▶ Instructions for the task
Your task is to repeat exactly the lines below between the line holding "Definition is_map_block (b" and the line holding "exists m', fold_left replay_block chain", inclusive, and only those.

+++ Data records +++

(* ===== verification/Restatements.v ===== *)
(** * Administrative restatements

    [_internal/restatements.py]: an appended event with a [restatement] block
    records a change of signature-bound layer metadata.  This file holds the
    delta merge, the replay of a restatement chain and the test for a change
    that destroys recorded evidence. *)

From S2P Require Import Prelude PyStr Json Errors.
From stdpp Require Import options.

(** ** Definitions *)

Definition LAYER_SCOPE_REF : string := "__layer__".
Definition SIGNED_METADATA_FIELDS : list string :=
  ["claim_hashes"; "audit_report_sha256"; "artifact_digests"].
Definition RESTATABLE_METADATA_FIELDS : list string := SIGNED_METADATA_FIELDS.
Definition MAP_TARGETS : list string := ["claim_hashes"; "artifact_digests"].

(** One entry of a delta: a null deletes the key. *)
Definition merge_entry (after : option json) (current : option json) : option json :=
  match after with
  | Some JNull => None
  | Some v => Some v
  | None => current
  end.

Definition merge_delta (current after : json) : json :=
  match current, after with
  | JObj c, JObj a => JObj (merge merge_entry a c)
  | _, _ => after
  end.

Definition is_restatement (event : json) : res bool :=
  match event with
  | JObj e =>
      match get "restatement" e with
      | JObj _ => t ← get_in "source" "type" e; Ok (py_eqb t (JStr "restatement"))
      | _ => Ok false
      end
  | _ => Ok false
  end.

(** The [restatement] block of an event that passed [is_restatement]. *)
Definition block_of (event : json) : dict :=
  match event with
  | JObj e => match get "restatement" e with JObj b => b | _ => ∅ end
  | _ => ∅
  end.

(** Each restatement event with its block, in append order. *)
Definition restatements (events : list json) : res (list (json * dict)) :=
  es ← filterR is_restatement events; Ok (map (fun e => (e, block_of e)) es).

Definition names_target (target : string) (block : dict) : bool :=
  py_eqb (get "target" block) (JStr target).

Definition restatements_for (events : list json) (target : string) : res (list dict) :=
  rs ← restatements events; Ok (List.filter (names_target target) (map snd rs)).

(** The values one restatement block moved its target, or one key of it, from
    and to. *)
Definition block_values (key : option string) (block : dict) : list json :=
  let before := get "before" block in
  let after := get "after" block in
  let entry (v : json) (k : string) :=
    match v with JObj m => option_list (m !! k) | _ => [] end in
  match key with
  | None => [before; after]
  | Some k => entry before k ++ entry after k
  end.
Definition retired_values (events : list json) (target : string) (key : option string) : res (list json) :=
  blocks ← restatements_for events target; Ok (concat (map (block_values key) blocks)).

(** [prior in (None, {}, "")]. *)
Definition nothing_recorded (prior : json) : bool :=
  py_in prior [JNull; JObj ∅; JStr ""%string].

Definition is_destructive_change (prior new : json) : bool :=
  if nothing_recorded prior then false
  else match prior, new with
       | JObj p, JObj n => existsb (fun kv => py_neqb (get kv.1 n) kv.2) (items p)
       | _, _ => py_neqb new prior
       end.

(** One turn of the replay. *)
Definition replay_block (expected : json) (block : dict) : json :=
  merge_delta (if is_dict expected then expected else JNull) (get "after" block).

Definition terminal_value (events : list json) (target : string) : res (bool * json) :=
  chain ← restatements_for events target;
  match chain with
  | [] => Ok (false, JNull)
  | _ => Ok (true, fold_left replay_block chain JNull)
  end.

(** Events that are objects and no restatements. *)
Definition is_evidence (e : json) : res bool :=
  if is_dict e then r ← is_restatement e; Ok (negb r) else Ok false.
Definition apply_restatements (events : list json) : res (list json) :=
  filterR is_evidence events.

(** ** Lemmas *)

Lemma merge_delta_lookup c a k :
  exists m, merge_delta (JObj c) (JObj a) = JObj m /\ m !! k = merge_entry (a !! k) (c !! k).
Proof.
  eexists. split; [reflexivity|]. rewrite lookup_merge. unfold diag_None, merge_entry.
  by destruct (a !! k) as [[]|], (c !! k).
Qed.

Lemma restatements_for_app es1 es2 target :
  restatements_for (es1 ++ es2) target
  = (b1 ← restatements_for es1 target; b2 ← restatements_for es2 target; Ok (b1 ++ b2)).
Proof.
  unfold restatements_for, restatements. rewrite filterR_app.
  destruct (filterR is_restatement es1); simpl; [|done].
  destruct (filterR is_restatement es2); simpl; [|done].
  by rewrite !map_app List.filter_app.
Qed.

(** The replay once it holds an object and meets only objects. *)
Definition is_map_block (b : dict) : Prop := exists a, get "after" b = JObj a.
Definition after_entry (k : string) (b : dict) : option json :=
  match get "after" b with JObj a => a !! k | _ => None end.

Lemma replay_objects chain m : Forall is_map_block chain ->
  exists m', fold_left replay_block chain (JObj m) = JObj m'
    /\ forall k, m' !! k = fold_left (fun cur b => merge_entry (after_entry k b) cur) chain (m !! k).
Proof.
  revert m. induction chain as [|b chain IH]; intros m Hall; [by exists m|].
  apply Forall_cons in Hall as [[a Ha] Hall]. cbn [fold_left].
  unfold replay_block at 2. rewrite Ha /=.
  destruct (IH (merge merge_entry a m) Hall) as (m' & -> & Hm'). exists m'. split; [done|].
  intros k. rewrite Hm'. f_equal. unfold after_entry. rewrite Ha.
  destruct (merge_delta_lookup m a k) as (m2 & [= <-] & ->). done.
Qed.

Lemma replay_chain b chain a : get "after" b = JObj a -> Forall is_map_block chain ->
  exists m', fold_left replay_block (b :: chain) JNull = JObj m'
    /\ forall k, m' !! k = fold_left (fun cur b => merge_entry (after_entry k b) cur) chain (a !! k).
Proof.
  intros Ha Hall. cbn [fold_left]. unfold replay_block at 2. rewrite Ha /=.
  by apply replay_objects.
Qed.

Lemma merge_entries_untouched k chain cur : Forall (fun b => after_entry k b = None) chain ->
  fold_left (fun cur b => merge_entry (after_entry k b) cur) chain cur = cur.
Proof.
  revert cur. induction chain as [|b chain IH]; intros cur Hall; [done|].
  apply Forall_cons in Hall as [Hb Hall]. simpl. rewrite Hb. by apply IH.
Qed.

Lemma existsb_items_false {A} (f : string * A -> bool) (m : gmap string A) :
  existsb f (items m) = false <-> forall k v, m !! k = Some v -> f (k, v) = false.
Proof.
  rewrite -not_true_iff_false existsb_exists. split.
  - intros Hn k v Hk. apply not_true_iff_false. intros Hf. apply Hn. exists (k, v).
    split; [|done]. by apply list_elem_of_In, items_lookup.
  - intros Hall ([k v] & Hin%list_elem_of_In%items_lookup & Hf). by rewrite Hall in Hf.
Qed.

Lemma nothing_recorded_obj m : nothing_recorded (JObj m) = bool_decide (m = ∅).
Proof.
  unfold nothing_recorded, py_in, py_eqb. simpl. rewrite orb_false_r. apply bool_decide_ext.
  split; [|by intros ->]. intros [= Hm]. rewrite fmap_empty in Hm. by apply fmap_empty_inv in Hm.
Qed.

(** *** What a delta, a loss and an earlier restatement are, for the theorems *)

(** The new value is the old one with the delta's entries set, and those the
    delta has null gone; what is no map is replaced. *)
Definition delta_applied (current after new : json) : Prop :=
  (forall c a, current = JObj c -> after = JObj a -> exists n, new = JObj n
     /\ (forall k, a !! k = None -> n !! k = c !! k) /\ (forall k, a !! k = Some JNull -> n !! k = None)
     /\ forall k v, a !! k = Some v -> v <> JNull -> n !! k = Some v)
  /\ ((forall c, current <> JObj c) \/ (forall a, after <> JObj a) -> new = after).
Lemma merge_delta_applied current after : delta_applied current after (merge_delta current after).
Proof.
  split.
  - intros c a -> ->. eexists. split; [reflexivity|].
    split_and!; intros k; rewrite lookup_merge; unfold diag_None, merge_entry.
    + intros ->. by destruct (c !! k).
    + intros ->. by destruct (c !! k).
    + intros v -> Hv. by destruct v.
  - destruct current, after; try done. intros [Hn|Hn]; by destruct (Hn _ eq_refl).
Qed.

(** Something recorded is no longer there: an entry of a map, or a value. *)
Definition value_lost (prior new : json) : Prop :=
  (exists p n k v, prior = JObj p /\ new = JObj n /\ p !! k = Some v /\ py_eqb (get k n) v = false)
  \/ ((forall p n, prior = JObj p -> new <> JObj n) /\ prior ∉ [JNull; JObj ∅; JStr ""] /\ py_eqb new prior = false).
Lemma value_lost_destructive prior new : value_lost prior new -> is_destructive_change prior new = true.
Proof.
  unfold is_destructive_change. intros [(p & n & k & v & -> & -> & Hk & Hv)|(Hno & Hpr & Heq)].
  - rewrite nothing_recorded_obj bool_decide_false; [intros ->; by rewrite lookup_empty in Hk|].
    apply existsb_exists. exists (k, v). unfold py_neqb. cbn. rewrite Hv. split; [|done].
    by apply list_elem_of_In, items_lookup.
  - assert (nothing_recorded prior = false) as ->.
    { destruct prior as [|b|z|t| |m]; try done; [set_solver| |].
      - unfold nothing_recorded, py_in. cbn. rewrite orb_false_r. rewrite py_eqb_str_r. apply bool_decide_eq_false.
        set_solver.
      - rewrite nothing_recorded_obj. apply bool_decide_eq_false. set_solver. }
    unfold py_neqb. destruct prior, new; try (by rewrite Heq). by destruct (Hno _ _ eq_refl eq_refl).
Qed.

(** A restatement of the target in the log, and its block. *)
Definition earlier_restatement (events : list json) (target : string) (block : dict) : Prop :=
  exists e src, JObj e ∈ events /\ get "restatement" e = JObj block
    /\ get "source" e = JObj src /\ get "type" src = JStr "restatement" /\ get "target" block = JStr target.
Lemma filterR_keeps {E A} (f : A -> result E bool) l l' x :
  filterR f l = Ok l' -> x ∈ l -> f x = Ok true -> x ∈ l'.
Proof.
  revert l'. induction l as [|a l IH]; intros l' Hl Hx Hf; [by apply not_elem_of_nil in Hx|].
  simpl in Hl. inv_ok. apply elem_of_cons in Hx as [->|Hx].
  - rewrite Hf in E0. injection E0 as <-. by left.
  - assert (x ∈ a1) by (by eapply IH). destruct a0; [by right|done].
Qed.
Lemma earlier_in events target block blocks : earlier_restatement events target block ->
  restatements_for events target = Ok blocks -> block ∈ blocks.
Proof.
  intros (e & src & Hin & Hb & Hsrc & Hty & Ht) Hr. unfold restatements_for, restatements in Hr.
  inv_bind Hr as [rs|] Hrs. inv_bind Hrs as [es|] Hes. injection Hrs as <-. injection Hr as <-.
  apply list_elem_of_In, filter_In. unfold names_target. rewrite Ht py_eqb_refl. split; [|done].
  rewrite map_map. cbn [snd]. apply in_map_iff. exists (JObj e). cbn. rewrite Hb. split; [done|].
  apply list_elem_of_In. refine (filterR_keeps _ _ _ _ Hes Hin _). cbn. unfold get_in. by rewrite Hb Hsrc Hty /= py_eqb_refl.
Qed.

(** ** Properties *)

(** Replaying a restatement chain gives each key the last value a block
      named for it.  If the blocks for [target] all carry maps, the last one to
      mention [k] is [b], and it gives [k] the non-null value [v], then the
      terminal value is a map with [v] at [k]. *)
Theorem terminal_value_last_given events target pre b post k v :
  restatements_for events target = Ok (pre ++ b :: post) ->
  Forall is_map_block (pre ++ b :: post) ->
  after_entry k b = Some v -> v <> JNull ->
  Forall (fun b => after_entry k b = None) post ->
  exists m, terminal_value events target = Ok (true, JObj m) /\ m !! k = Some v.
Proof.
  intros Hev Hall Hb Hv Hpost. unfold terminal_value. rewrite Hev. cbn [mbind result_bind].
  assert (forall cur, merge_entry (Some v) cur = Some v) as Hme by (intros; by destruct v).
  destruct pre as [|b0 pre]; cbn [app] in *.
  - apply Forall_cons in Hall as [[a Ha] Hall].
    destruct (replay_chain b post a Ha Hall) as (m & Hm & Hk).
    cbn [app]. rewrite Hm. exists m. split; [done|].
    rewrite Hk merge_entries_untouched //. by rewrite /after_entry Ha in Hb.
  - apply Forall_cons in Hall as [[a Ha] Hall].
    destruct (replay_chain b0 (pre ++ b :: post) a Ha Hall) as (m & Hm & Hk).
    cbn [app]. rewrite Hm. exists m. split; [done|].
    rewrite Hk fold_left_app. cbn [fold_left]. rewrite Hb Hme. by apply merge_entries_untouched.
Qed.

(** A map change is flagged as destructive exactly when some recorded entry
    is not kept: dropped, or given a value that is not equal to the old one.
    Adding keys is never destructive. *)
Theorem destructive_change_spec (prior new : dict) :
  is_destructive_change (JObj prior) (JObj new) = false
  <-> forall k v, prior !! k = Some v -> py_eqb (get k new) v = true.
Proof.
  unfold is_destructive_change. rewrite nothing_recorded_obj.
  case_bool_decide as Hp.
  - subst. split; [|done]. intros _ k v Hk. by rewrite lookup_empty in Hk.
  - rewrite existsb_items_false. unfold py_neqb. simpl.
    split; intros Hall k v Hk; specialize (Hall k v Hk).
    + by apply negb_false_iff.
    + by apply negb_false_iff.
Qed.

(** ** Witnesses *)

Definition sample_restatement (target : string) (before after : json) : json :=
  JObj {["event_id" := JStr "R"; "source" := JObj {["type" := JStr "restatement"]};
         "restatement" := JObj {["target" := JStr target; "before" := before; "after" := after]}]}.
Definition sample_block (target : string) (before after : json) : dict :=
  block_of (sample_restatement target before after).
Definition delta (k : string) (v : json) : json := JObj {[k := v]}.

Lemma terminal_value_last_given_witness :
  exists m, terminal_value
      [sample_restatement "claim_hashes" JNull (delta "F1" (JStr "a"));
       sample_restatement "claim_hashes" (delta "F1" (JStr "a")) (delta "F1" (JStr "b"));
       sample_restatement "claim_hashes" JNull (delta "F2" (JStr "c"))] "claim_hashes"
    = Ok (true, JObj m) /\ m !! "F1" = Some (JStr "b").
Proof.
  apply (terminal_value_last_given _ _ [sample_block "claim_hashes" JNull (delta "F1" (JStr "a"))]
    (sample_block "claim_hashes" (delta "F1" (JStr "a")) (delta "F1" (JStr "b")))
    [sample_block "claim_hashes" JNull (delta "F2" (JStr "c"))]);
    [vm_compute; reflexivity| |vm_compute; reflexivity|discriminate|].
  - repeat constructor; eexists; vm_compute; reflexivity.
  - repeat constructor.
Defined.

+++

▶ Result of the task
Definition is_map_block (b : dict) : Prop := exists a, get "after" b = JObj a.
Definition after_entry (k : string) (b : dict) : option json :=
  match get "after" b with JObj a => a !! k | _ => None end.

Lemma replay_objects chain m : Forall is_map_block chain ->
  exists m', fold_left replay_block chain (JObj m) = JObj m'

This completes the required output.